Rabu 04 Jan 2012 20:16 WIB

Dukung Iran, Cina Tentang Sanksi Baru AS

REPUBLIKA.CO.ID, BEIJING - Cina melontarkan tentangan keras terhadap  sanksi-sanksi sepihak terhadap Iran. Sikap itu dikeluarkan setelah Presiden Amerika Serikat, Barack Obama, menandatangani undang-undang tindakan baru yang ditujukan pada bank sentral republik Islam itu.

Tindakan Washington dilakukan setelah AS, Inggris dan Kanada November lalu mengatakan mereka akan memberlakukan sanksi-sanksi tambahan pada Iran dengan alasan Teheran terbukti sedang berusaha membuat senjata-senjata nuklir.

Teheran membantah tuduhan-tuduhan itu dan mengatakan program nuklirnya hanya untuk tujuan-tujuan medis dan pembangkit tenaga listrik. Teman baik Iran, Cina berulang-ulang mengatakan sanksi-sanksi tidak akan menyelesaikan masalah itu.

"Cina menentang menempatkan undang-undang domestik di atas hukum internasional dan memberlakukan sanksi-sanksi sepihak terhadap negara-negara lain," kata juru bicara kementerian luar negeri, Hong Lei, menjawab satu pertanyaan tentang sanksi-sanksi terhadap Iran itu.

Cina dan Teheran menjadi mitra-mitra ekonomi penting dalam tahun-tahun belakangan ini,sebagian karena pengunduran diri perusahaan-perusahaan Barat sesuai dengan sanksi-sanksi terhadap Teheran.
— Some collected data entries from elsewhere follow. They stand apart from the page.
Lemma pack_stream_spec packet data tot max sd pad r :
  bytes data -> bytes packet -> 1 <= len packet -> 0 <= tot -> tot <= max <= len data ->
  opus_packet_parse packet (len packet) no_sizes = Ok r ->
  slice packet r.(pr_padding) r.(pr_padding_len) = repeat 0 (Z.to_nat r.(pr_padding_len)) ->
  len packet + sd_room sd (len packet) <= max - tot ->
  must (pack_stream packet data tot max sd pad) (fun '(data', k) =>
    0 < k <= max - tot /\ (pad = true -> k = max - tot) /\ (pad = false -> k <= len packet + sd_room sd (len packet)) /\
    exists P, data' = splice data tot P /\ len P = k /\ bytes P /\
    forall tail, bytes tail -> (sd = false -> tail = []) ->
      exists r', opus_packet_parse_impl (P ++ tail) (len (P ++ tail)) sd no_sizes = Ok r' /\
        same_frames packet (P ++ tail) r r' /\ r'.(pr_packet_offset) = k).
Proof.
  intros Hd Hp H1 Ht Hm Hpar Hz Hroom. unfold pack_stream, opus_repacketizer_cat. cbv zeta. unfold opus_packet_parse in Hpar.
  set (mem := data ++ packet). pose proof (len_nonneg data) as Hld.
  assert (Hmem : bytes mem) by (by apply bytes_app).
  assert (Lmem : len mem = len data + len packet) by apply len_app.
  assert (Hsl : slice mem (len data) (len packet) = packet).
  { pose proof (slice_mid data packet []) as E. by rewrite app_nil_r in E. }
  pose proof (cat_fresh mem (len data) (len packet) false Hmem Hld ltac:(lia)) as Hc. rewrite Hsl in Hc. fold no_sizes in Hc.
  rewrite Hpar in Hc. destruct Hc as (rp & -> & Hl). cbn [mbind res_bind]. change (negb (OPUS_OK =? OPUS_OK)) with false. cbv iota.
  destruct (loaded_behind data packet rp r sd max tot Hd Hp H1 Hl Hz Hm) as (Hzp & Hba & Hmin).
  pose proof (ld_ok _ _ _ _ _ _ Hl) as Hrp. destruct (ld_nb _ _ _ _ _ _ Hl) as [Hnb Hc1].
  destruct (discard_ok mem rp Hrp) as [Hrp' Hno]. change (opus_repacketizer_get_nb_frames rp) with (rp_nb_frames rp).
  rewrite (zero_discard mem rp) by (done || lia).
  assert (Hr : 0 <= 0 /\ 0 < rp.(rp_nb_frames) <= (discard_padding rp).(rp_nb_frames)) by (cbn; lia).
  pose proof (out_repacks mem (discard_padding rp) tot (max - tot) 0 rp.(rp_nb_frames) sd pad [] Hmem Hrp' Hr Ht ltac:(lia)
    ltac:(lia) (proj1 Hba) (List.Forall_nil _) (buffer_clear mem (discard_padding rp) 0 rp.(rp_nb_frames) tot (max - tot) sd pad Hrp' Hr Hba)) as Ho.
  change (rp_toc (discard_padding rp)) with (rp_toc rp) in Ho.
  change (range_lens (discard_padding rp)) with (range_lens rp) in Ho.
  change (range_frames (discard_padding rp)) with (range_frames rp) in Ho.
  destruct (opus_repacketizer_out_range_impl _ _ _ _ _ _ _ _ _) as [[mem' k]|c|]; [|destruct Ho as [_ Ho]; specialize (Ho eq_refl Hno); lia|done].
  destruct Ho as (Hk & Hpad & exts & Hrk & Hex & Hplain & _). specialize (Hex eq_refl Hno). subst exts.
  pose proof (rk_ret _ _ _ _ _ _ _ _ Hrk) as Hk0. cbn [must]. split_and!; [lia|lia|done|intros E; specialize (Hplain E eq_refl); lia|].
  exists (slice mem' tot k). pose proof (rk_mem _ _ _ _ _ _ _ _ Hrk) as Emem.
  assert (Lm' : len mem' = len mem).
  { rewrite Emem. pose proof (len_slice_le mem' tot k ltac:(lia)). rewrite len_splice; lia. }
  assert (Ls : len (slice mem' tot k) = k) by (apply len_slice; lia). split_and!.
  - rewrite Emem at 1. apply splice_front; lia.
  - done.
  - apply (rk_bytes _ _ _ _ _ _ _ _ Hrk).
  - intros tail Hbt Htl. pose proof (loaded_len _ _ _ _ _ _ Hl) as Lf.
    destruct (rk_parse _ _ _ _ _ _ _ _ Hrk no_sizes tail) as (r' & E & R1 & R2 & R3 & R4); try done.
    { change (len no_sizes) with 48. pose proof (po_count _ _ _ (ld_parse _ _ _ _ _ _ Hl)). lia. }
    exists r'. split_and!; [done| |done]. split; [lia|by rewrite R2, (ld_toc _ _ _ _ _ _ Hl)|].
    intros i Hi. destruct (lookup_lt_is_Some_2 (range_frames rp 0 rp.(rp_nb_frames)) (Z.to_nat i)) as [[f n] Hik];
      [unfold len in *; lia|].
    rewrite <- (Z2Nat.id i) by lia. rewrite (R3 _ _ _ Hik).
    rewrite (loaded_bytes mem (len data) (len packet) false Hld ltac:(lia) rp r _ f n H1 Hl Hik). by rewrite Hsl.
Qed.

(** ** Input *)

Lemma copy_in_spec o stride src ss ch n : forall i dst,
  0 <= o < stride -> 0 <= ch < ss -> 0 <= i -> (i + Z.of_nat n) * ss <= len src -> (i + Z.of_nat n) * stride <= len dst ->
  must (copy_in n i dst o stride src ss ch) (fun dst' => len dst' = len dst /\
    forall j p, 0 <= p < stride -> 0 <= j -> dst'.[j * stride + p] =
      if (p =? o) && (i <=? j) && (j <? i + Z.of_nat n) then src.[j * ss + ch] else dst.[j * stride + p]).
Proof.
  induction n as [|n IH]; intros i dst Ho Hc Hi Hs Hd; cbn [copy_in].
  { split; [done|]. intros j p Hp Hj. destruct (Z.leb_spec i j), (Z.ltb_spec j (i + Z.of_nat 0)); try lia; by rewrite ?andb_false_r. }
  rewrite (get_ok src) by nia. cbn [mbind res_bind]. unfold put.
  destruct (Z.leb_spec 0 (o + i * stride)), (Z.ltb_spec (o + i * stride) (len dst)); try nia. cbn [andb mbind res_bind].
  eapply must_impl; [apply (IH (i + 1)); rewrite ?len_wr; lia || nia|]. intros dst' [L E]. rewrite len_wr in L.
  split; [done|]. intros j p Hp Hj. rewrite E by done.
  destruct (decide (j * stride + p = o + i * stride)) as [Ep|Ep].
  - destruct (place_inj stride j p i o Hp Ho ltac:(lia)) as [-> ->]. rewrite Z.eqb_refl. cbn [andb].
    destruct (Z.leb_spec (i + 1) i), (Z.leb_spec i i), (Z.ltb_spec i (i + Z.of_nat (S n))); try lia. cbn [andb].
    rewrite Ep, rd_wr_eq by nia. done.
  - rewrite rd_wr_ne by done. destruct (Z.eqb_spec p o) as [->|]; cbn [andb]; [|done].
    assert (j <> i) by (intros ->; apply Ep; lia).
    destruct (Z.leb_spec (i + 1) j), (Z.leb_spec i j), (Z.ltb_spec j (i + 1 + Z.of_nat n)), (Z.ltb_spec j (i + Z.of_nat (S n))); try lia; done.
Qed.

(** What a stream is given: the first channel of each mapping. *)
Definition stream_holds (l : ChannelLayout) (s : Z) (buf pcm : list Z) (fs : Z) : Prop :=
  forall c j, 0 <= c < l.(nb_channels) -> l.(mapping).[c] <> 255 -> owner l l.(mapping).[c] = s ->
    (forall c', 0 <= c' < c -> l.(mapping).[c'] <> l.(mapping).[c]) -> 0 <= j < fs ->
    sample_of l l.(mapping).[c] buf j = pcm.[j * l.(nb_channels) + c].

Lemma first_channel l m c : 0 <= c < l.(nb_channels) -> l.(mapping).[c] = m ->
  (forall c', 0 <= c' < c -> l.(mapping).[c'] <> m) -> next_channel l m (-1) = c.
Proof.
  intros Hc E Hf. destruct (next_channel_spec l m (-1) ltac:(lia)) as [[-> H1]|(H1 & H2 & H3)].
  - exfalso. apply (H1 c); [lia|done].
  - set (r := next_channel l m (-1)) in *. destruct (Z.lt_trichotomy r c) as [?|[?|?]]; [|done|].
    + exfalso. apply (Hf r); [lia|done].
    + exfalso. apply (H3 c); [lia|done].
Qed.

Lemma validate_from_spec l n : forall s, validate_from n s l = true -> forall s', s <= s' < s + Z.of_nat n ->
  if s' <? l.(nb_coupled_streams) then get_left_channel l s' (-1) <> -1 /\ get_right_channel l s' (-1) <> -1
  else get_mono_channel l s' (-1) <> -1.
Proof.
  induction n as [|n IH]; intros s Hv s' Hs; [lia|]. cbn [validate_from] in Hv.
  destruct (Z.eqb_spec (get_left_channel l s (-1)) (-1)), (Z.eqb_spec (get_right_channel l s (-1)) (-1)),
    (Z.eqb_spec (get_mono_channel l s (-1)) (-1)), (s <? nb_coupled_streams l) eqn:Es; try done;
    (destruct (Z.eq_dec s' s) as [->|]; [by rewrite Es|apply (IH (s + 1)); [done|lia]]).
Qed.

Lemma found_channel l m : 0 <= l.(nb_channels) -> next_channel l m (-1) <> -1 -> 0 <= next_channel l m (-1) < l.(nb_channels).
Proof. intros Hn H. destruct (next_channel_spec l m (-1) ltac:(lia)) as [[? _]|(? & _)]; lia. Qed.

Lemma stream_input_spec l s buf pcm fs :
  layout_ok l -> validate_encoder_layout l = true -> 0 <= s < l.(nb_streams) -> 0 <= fs ->
  2 * fs <= len buf -> fs * l.(nb_channels) <= len pcm ->
  must (stream_input l s buf pcm fs) (fun '(buf', c1, c2) => len buf' = len buf /\ stream_holds l s buf' pcm fs /\
    0 <= c1 < l.(nb_channels) /\ (c2 = -1 \/ 0 <= c2 < l.(nb_channels))).
Proof.
  intros Hl Hv Hs Hf Hb Hp. pose proof (lo_channels _ Hl) as Hn. unfold stream_input. cbv zeta. unfold opus_copy_channel_in_short.
  pose proof (validate_from_spec l _ 0 Hv s ltac:(lia)) as Hch. unfold get_left_channel, get_right_channel, get_mono_channel in *.
  assert (Hcov : forall c, 0 <= c < l.(nb_channels) -> l.(mapping).[c] <> 255 -> owner l l.(mapping).[c] = s ->
    0 <= (mapping l).[c] /\ if s <? nb_coupled_streams l then (mapping l).[c] = s * 2 \/ (mapping l).[c] = s * 2 + 1
    else (mapping l).[c] = s + nb_coupled_streams l).
  { intros c Hc Hne Ho. destruct (lo_mapping _ Hl c Hc) as [Hm|]; [|done]. split; [lia|]. unfold owner in Ho.
    pose proof (lo_coupled _ Hl). destruct (Z.ltb_spec (mapping l).[c] (2 * nb_coupled_streams l)), (Z.ltb_spec s (nb_coupled_streams l)); dlia. }
  destruct (Z.ltb_spec s (nb_coupled_streams l)) as [Hsc|Hsc].
  - destruct Hch as [C1 C2]. apply found_channel in C1, C2; try lia.
    eapply must_bind; [apply copy_in_spec; lia || nia|]. intros b1 [L1 E1].
    eapply must_bind; [apply copy_in_spec; lia || nia|]. intros b2 [L2 E2]. apply must_ok. split_and!; [lia| |lia|lia|by right].
    intros c j Hc Hne Ho Hfirst Hj. destruct (Hcov c Hc Hne Ho) as [Hm0 Hm]. unfold sample_of.
    destruct (Z.ltb_spec (mapping l).[c] (2 * nb_coupled_streams l)); [|lia].
    destruct Hm as [Hm|Hm].
    + replace ((mapping l).[c] mod 2) with 0 by (rewrite Hm; dlia). rewrite E2, E1 by lia. cbn [Z.eqb andb].
      destruct (Z.leb_spec 0 j), (Z.ltb_spec j (0 + Z.of_nat (Z.to_nat fs))); try lia. cbn [andb].
      rewrite (first_channel l (s * 2) c) by (done || (intros c' Hc'; rewrite <- Hm; by apply Hfirst)). done.
    + replace ((mapping l).[c] mod 2) with 1 by (rewrite Hm; dlia). rewrite E2 by lia. cbn [Z.eqb Pos.eqb andb].
      destruct (Z.leb_spec 0 j), (Z.ltb_spec j (0 + Z.of_nat (Z.to_nat fs))); try lia. cbn [andb].
      rewrite (first_channel l (s * 2 + 1) c) by (done || (intros c' Hc'; rewrite <- Hm; by apply Hfirst)). done.
  - apply found_channel in Hch; [|lia].
    eapply must_bind; [apply copy_in_spec; lia || nia|]. intros b1 [L1 E1]. apply must_ok. split_and!; [lia| |lia|lia|by left].
    intros c j Hc Hne Ho Hfirst Hj. destruct (Hcov c Hc Hne Ho) as [Hm0 Hm]. unfold sample_of.
    destruct (Z.ltb_spec (mapping l).[c] (2 * nb_coupled_streams l)); [lia|].
    rewrite <- (Z.mul_1_r j) at 1. rewrite <- (Z.add_0_r (j * 1)), E1 by lia. cbn [Z.eqb andb].
    destruct (Z.leb_spec 0 j), (Z.ltb_spec j (0 + Z.of_nat (Z.to_nat fs))); try lia. cbn [andb].
    rewrite (first_channel l (s + nb_coupled_streams l) c) by (done || (intros c' Hc'; rewrite <- Hm; by apply Hfirst)). done.
Qed.

(** ** Packets *)

(** The packets [ps] one behind the other, all but the last self-delimited. *)
Fixpoint carries (ps : list (list Z)) (data : list Z) : Prop :=
  match ps with
  | [] => data = []
  | p :: rest =>
      exists r r', opus_packet_parse p (len p) no_sizes = Ok r /\
        opus_packet_parse_impl data (len data) (match rest with [] => false | _ => true end) no_sizes = Ok r' /\
        same_frames p data r r' /\ carries rest (drop (Z.to_nat r'.(pr_packet_offset)) data)
  end.

Lemma spf_config rate toc : In rate rates -> 0 <= toc < 256 -> samples_per_frame toc rate = samples_per_frame (Z.land toc 0xFC) rate.
Proof.
  intros Hr Ht. pose proof (zforall_spec 256 0 (fun toc => forallb (fun rate =>
    samples_per_frame toc rate =? samples_per_frame (Z.land toc 0xFC) rate) rates) toc ltac:(by vm_compute) ltac:(lia)) as E.
  cbv beta in E. rewrite forallb_forall in E. by apply Z.eqb_eq, E.
Qed.

(** A packet that was rewritten lasts as long. *)
Lemma same_duration rate p data r r' sd fs :
  In rate rates -> bytes p -> bytes data -> 1 <= len p -> 1 <= len data ->
  parse_ok p false r -> parse_ok data sd r' -> same_frames p data r r' ->
  opus_packet_get_nb_samples p (len p) rate = Ok fs ->
  opus_packet_get_nb_samples data r'.(pr_packet_offset) rate = Ok fs.
Proof.
  intros Hr Hp Hd L1 L2 Hpo Hpo' [S1 S2 _]. rewrite (nb_samples_prefix data sd r' rate L2 Hpo').
  unfold opus_packet_get_nb_samples, opus_packet_get_samples_per_frame.
  rewrite (po_nb _ _ _ Hpo), (po_nb _ _ _ Hpo'), (get_ok p 0), (get_ok data 0), S1 by lia. cbn [mbind res_bind].
  rewrite (spf_config rate p.[0]), (spf_config rate data.[0]) by (done || by apply bytes_rd).
  rewrite <- (po_toc _ _ _ Hpo), <- (po_toc _ _ _ Hpo'), S2. done.
Qed.

Lemma parse_48 data sd r : bytes data -> 1 <= len data ->
  opus_packet_parse_impl data (len data) sd no_sizes = Ok r -> parse_ok data sd r.
Proof.
  intros Hb Hl E. pose proof (sat_parse_impl data sd no_sizes Hb) as Hs. rewrite E in Hs.
  apply Hs. intros c _ Hc. exact Hc.
Qed.

(** The decoder accepts what carries packets of equal duration. *)
Lemma carries_valid rate fs n ps : In rate rates -> forall s data samples,
  bytes data -> carries ps data -> s + len ps = n -> 0 <= s ->
  Forall (fun p => bytes p /\ 1 <= len p /\ opus_packet_get_nb_samples p (len p) rate = Ok fs) ps ->
  (0 < s \/ ps = [] -> samples = fs) -> packet_validate_from (length ps) s data n rate samples = Ok fs.
Proof.
  intros Hr. induction ps as [|p ps IH]; intros s data samples Hb Hc Hn Hs Hp Hsam; cbn [length packet_validate_from].
  { by rewrite Hsam by (by right). }
  apply Forall_cons_1 in Hp as [(B1 & B2 & B3) Hp]. destruct Hc as (r & r' & E1 & E2 & E3 & Hc).
  assert (Hl : 1 <= len data).
  { destruct data as [|x data']; [by destruct ps|]. unfold len. cbn [length]. lia. }
  destruct (Z.leb_spec (len data) 0); [lia|]. change (repeat 0 48) with no_sizes.
  assert (Esd : negb (s =? n - 1) = match ps with [] => false | _ => true end).
  { unfold len in Hn. destruct ps; cbn [length] in Hn; destruct (Z.eqb_spec s (n - 1)); try done; lia. }
  rewrite Esd, E2. cbn [mbind res_bind].
  pose proof (parse_48 p false r B1 B2 E1) as P1. pose proof (parse_48 data _ r' Hb Hl E2) as P2.
  rewrite (same_duration rate p data r r' _ fs Hr B1 Hb B2 Hl P1 P2 E3 B3). cbn [mbind res_bind].
  replace (negb (s =? 0) && negb (samples =? fs)) with false.
  2: { destruct (Z.eqb_spec s 0); [done|]. rewrite Hsam by (left; lia). by rewrite Z.eqb_refl. }
  apply IH; try done; try lia; [by apply Forall_drop|]. unfold len in *. cbn [length] in Hn. lia.
Qed.
(** The loop of [read_dictionary]:
    [for (string buffer; std::getline(stream, buffer);)
       dictionary.emplace_back(std::move(buffer));] *)
Equations read_lines (stream : cstring) : list cstring
  by wf (length stream) lt :=
  read_lines stream with inspect (getline stream) := {
    | exist _ None _ => [];
    | exist _ (Some (buffer, rest)) H => buffer :: read_lines rest }.
Next Obligation. eapply getline_shrinks; eassumption. Qed.

(** [read_dictionary(path, words, allocator)]: the stream is opened and
    tested first, then [dictionary.reserve(words)] runs, then the loop. *)
Definition read_dictionary (fs : FileSystem) (path : cstring) (words : Z)
    (allocator : Allocator) : result (option (list cstring)) :=
  match fs_open fs path with
  | None => value None
  | Some stream =>
      match reserve allocator words with
      | Some e => thrown e
      | None => value (Some (read_lines stream))
      end
  end.

(** What the program writes and which files it touches, in order. *)
Inductive colour := plain | red | yellow.

Inductive event :=
| print_parse_error
| print_usage
| print_amount_zero            (* "--amount = 0, empty test generated" *)
| print_top_zero               (* "--top = 0 no words selected for test" *)
| print_min_max                (* "--min-length must be less than --max-length" *)
| print_not_exist (path : cstring)
| print_could_not_read (path : cstring)
| print_prompt (filtered : cstring)
| print_char (fg : colour) (c : ascii)
| print_errors (errors : Z)
| print_duration
| io_exists (path : cstring)
| io_open (path : cstring).

(** [report_error(lhs, rhs)]: prints [rhs], in red when it differs from
    [lhs], and returns whether it differs. *)
Definition report_error (lhs rhs : ascii) : bool * event :=
  if negb (Ascii.eqb lhs rhs) then (true, print_char red rhs)
  else (false, print_char plain rhs).

End tpr.

(** ** The range views of the selection pipeline *)

(** The random source.  [main] seeds a [std::mt19937] from
    [std::random_device]; [views::sample] consumes it only through
    [std::uniform_int_distribution<D>], one draw in the closed interval
    [[lo, hi]] at a time.  The interface is that draw and the engine state it
    leaves. *)
Class UniformRandomBitGenerator (G : Type) := {
  uniform_int_distribution : G -> Z -> Z -> Z * G
}.

(** A scripted engine for running the model: the draws are read off a list,
    reduced into the interval; an exhausted script draws [lo]. *)
#[export] Instance scripted_engine : UniformRandomBitGenerator (list Z) := {|
  uniform_int_distribution g lo hi :=
    match g with
    | [] => (lo, [])
    | x :: g' => (lo + x mod (hi - lo + 1), g')
    end
|}.

Module views.

(** [rng | views::take(n)]: the first [n] elements, all of them when there
    are fewer.  range-v3 expects [n >= 0]; a negative count leaves no
    element. *)
Definition take {A} (n : Z) (rng : list A) : list A :=
  firstn (Z.to_nat n) rng.

(** [rng | views::filter(pred)]. *)
Definition filter {A} (pred : A -> bool) (rng : list A) : list A :=
  List.filter pred rng.

Section sample.
Context {A G : Type} `{UniformRandomBitGenerator G}.

(** The cursor of range-v3's [sample_view] (selection sampling): with
    [size_] elements still to pick and [n] elements left in the
    population, the current element is picked when a draw from
    [[0, n - 1]] is below [size_]; [advance] skips elements until one is
    picked, [next] steps over the picked one and decrements [size_]; the
    view ends when [size_ <= 0]. *)
Fixpoint sample_cursor (size_ : Z) (engine : G) (current : list A)
  : list A * G :=
  if size_ <=? 0 then ([], engine)
  else
    match current with
    | [] => ([], engine)
    | x :: rest =>
        let n := size current in
        let '(draw, engine') := uniform_int_distribution engine 0 (n - 1) in
        if draw <? size_ then
          let '(picked, engine'') := sample_cursor (size_ - 1) engine' rest in
          (x :: picked, engine'')
        else sample_cursor size_ engine' rest
    end.

(** [rng | views::sample(sample_size, engine)]: the cursor starts with
    [size_] clamped to the population size. *)
Definition sample (sample_size : Z) (engine : G) (rng : list A)
  : list A * G :=
  let n := size rng in
  let size_ := if sample_size >? n then n else sample_size in
  sample_cursor size_ engine rng.
End sample.

(** [rng | views::join(sep)]: the inner ranges with [sep] between them. *)
Fixpoint join {A} (sep : A) (rng : list (list A)) : list A :=
  match rng with
  | [] => []
  | [inner] => inner
  | inner :: rest => inner ++ sep :: join sep rest
  end.

(** [views::zip(a, b)] stops with the shorter range; [views::drop(n)]. *)
Definition zip {A B} (a : list A) (b : list B) : list (A * B) := zip_with pair a b.
Definition drop {A} (n : nat) (rng : list A) : list A := skipn n rng.

End views.

(** ** [main] *)

Inductive measure_units := wpm | cpm | wps | cps.

(** The values [program.get] returns once [parse_args] has succeeded. *)
Record Args := {
  min_length : Z;
  max_length : Z;
  amount : Z;
  top : Z;
  dictionary : cstring;
  dictionary_size : Z;
  units : measure_units
}.

(** The defaults of the flags. *)
Definition default_args : Args := {|
  min_length := 2; max_length := 0; amount := 25; top := 200;
  dictionary := str "res/20k.txt"; dictionary_size := 20000; units := wpm
|}.

(** What the two reads of the scoring session deliver: the character
    extracted by [std::cin >> c] and the line [std::getline(std::cin, buffer)]
    stores after it. *)
Record Stdin := {
  first_char : ascii;
  typed_line : cstring
}.

Section main.
Context {G : Type} `{UniformRandomBitGenerator G}.
Import tpr.

(** The lambda [filter_function], capturing [max_length] and
    [min_length]. *)
Definition filter_function (max_length min_length : Z) (word : cstring) : bool :=
  ((size word <=? max_length) || (max_length =? 0)) &&
  ((size word >=? min_length) || (min_length =? 0)).

(** The head of the dictionary that passes the length filter:
    [dictionary | take(top) | filter(filter_function)]. *)
Definition filtered_pool (program : Args) (dictionary : list cstring)
  : list cstring :=
  views.filter (filter_function (max_length program) (min_length program))
    (views.take (to_difference (top program)) dictionary).

(** The words [views::sample(amount, rng)] picks from the filtered pool. *)
Definition sampled_words (program : Args) (rng : G) (dictionary : list cstring)
  : list cstring :=
  (views.sample (to_difference (amount program)) rng
     (filtered_pool program dictionary)).1.

(** The string [filtered] of [main]: the sampled words joined by a space. *)
Definition prompt (program : Args) (rng : G) (dictionary : list cstring)
  : cstring :=
  views.join space (sampled_words program rng dictionary).

(** The second summand of [errors]:
    [filtered.size() > (buffer.size() + 1)
       ? filtered.size() - buffer.size() + 1
       : (buffer.size() + 1) - filtered.size()]. *)
Definition length_term (filtered buffer : cstring) : Z :=
  if size filtered >? size_add (size buffer) 1
  then size_add (size_sub (size filtered) (size buffer)) 1
  else size_sub (size_add (size buffer) 1) (size filtered).

(** The lambda folded over the zipped characters: one more error when
    [report_error] says so; the output accumulates. *)
Definition fold_step (acc : Z * list event) (element : ascii * ascii)
  : Z * list event :=
  let '(errors, out) := acc in
  let '(differs, printed) := report_error element.1 element.2 in
  (size_add errors (Z.b2z differs), out ++ [printed]).

(** [std::ranges::fold_left(zip(filtered | drop(1), buffer), errors, ...)]. *)
Definition positional_fold (filtered buffer : cstring) (errors : Z)
  : Z * list event :=
  fold_left fold_step (views.zip (views.drop 1 filtered) buffer) (errors, []).

(** The error count of the scoring session and what it prints while
    counting. *)
Definition count_errors (filtered : cstring) (c : ascii) (buffer : cstring)
  : Z * list event :=
  let errors := 0 in
  let '(differs, printed) := report_error (subscript filtered 0) c in
  let errors := size_add errors (Z.b2z differs) in
  let errors := size_add errors (length_term filtered buffer) in
  let '(errors, out) := positional_fold filtered buffer errors in
  (errors, printed :: out).

(** How a run of [main] ends: it returns an exit code, or an exception
    leaves it.  Only [parse_args] is inside a [try] block, so an exception of
    [read_dictionary] is caught by nobody and the program is terminated. *)
Inductive status :=
| returned (code : Z)
| terminated (e : exception).

(** [main]: how the run ends and the trace of outputs and file accesses.
    [parsed] is [None] when [parse_args] throws; [resource] is the memory
    resource [main] hands to [read_dictionary] as its allocator. *)
Definition main (parsed : option Args) (fs : FileSystem) (resource : Allocator)
    (rng : G) (cin : Stdin) : status * list event :=
  match parsed with
  | None => (returned 1, [print_parse_error; print_usage])
  | Some program =>
      let amount := amount program in
      if amount =? 0 then (returned 1, [print_amount_zero]) else
      let top := top program in
      if amount =? 0 then (returned 1, [print_top_zero]) else
      let min_length := min_length program in
      let max_length := max_length program in
      if (min_length >? max_length) && negb (max_length =? 0)
      then (returned 1, [print_min_max]) else
      let dictionary_path := dictionary program in
      if negb (fs_exists fs dictionary_path)
      then (returned 1,
            [io_exists dictionary_path; print_not_exist dictionary_path])
      else
        match read_dictionary fs dictionary_path (dictionary_size program)
                resource with
        | thrown e =>
            (terminated e, [io_exists dictionary_path; io_open dictionary_path])
        | value (Some dictionary) =>
            let filtered := prompt program rng dictionary in
            let '(errors, out) :=
              count_errors filtered (first_char cin) (typed_line cin) in
            (returned 0,
             [io_exists dictionary_path; io_open dictionary_path;
              print_prompt filtered] ++ out ++
             [print_errors errors; print_duration])
        | value None =>
            (returned 0,
             [io_exists dictionary_path; io_open dictionary_path;
              print_could_not_read dictionary_path])
        end
  end.
End main.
Pada Juli tahun lalu, kedua negara menandatangani sejumlah perjanjian senilai empat miliar dolar AS bagi proyek-proyek dalam sektor-sektor prasarana air, pertambangan,energi dan industri.

Hong mengakui bahwa Cina saling tukar pikiran "yang terbuka dan transparan dalam bidang-bidang ekonomi dan enerji dengan Iran."

"Interaksi-interaksi ini tidak melanggar resolusi-resolusi Dewan Keamanan PBB dan tidak akan mengganggu kepentingan-kepentingan pihak ketiga," katanya. "Karena tu interaksi-interaksi ini seharusnya tidak memiliki dampak."

Sanksi-sanksi baru AS -- yang ditandatangani menjadi undang-undang akhir pekan lalu-- bertujan untuk menekan lebih jauh jauh pendapatan minyak Iran, karena sebagian brsar dari dana-dana itu dikelola oleh bank sentral negara itu.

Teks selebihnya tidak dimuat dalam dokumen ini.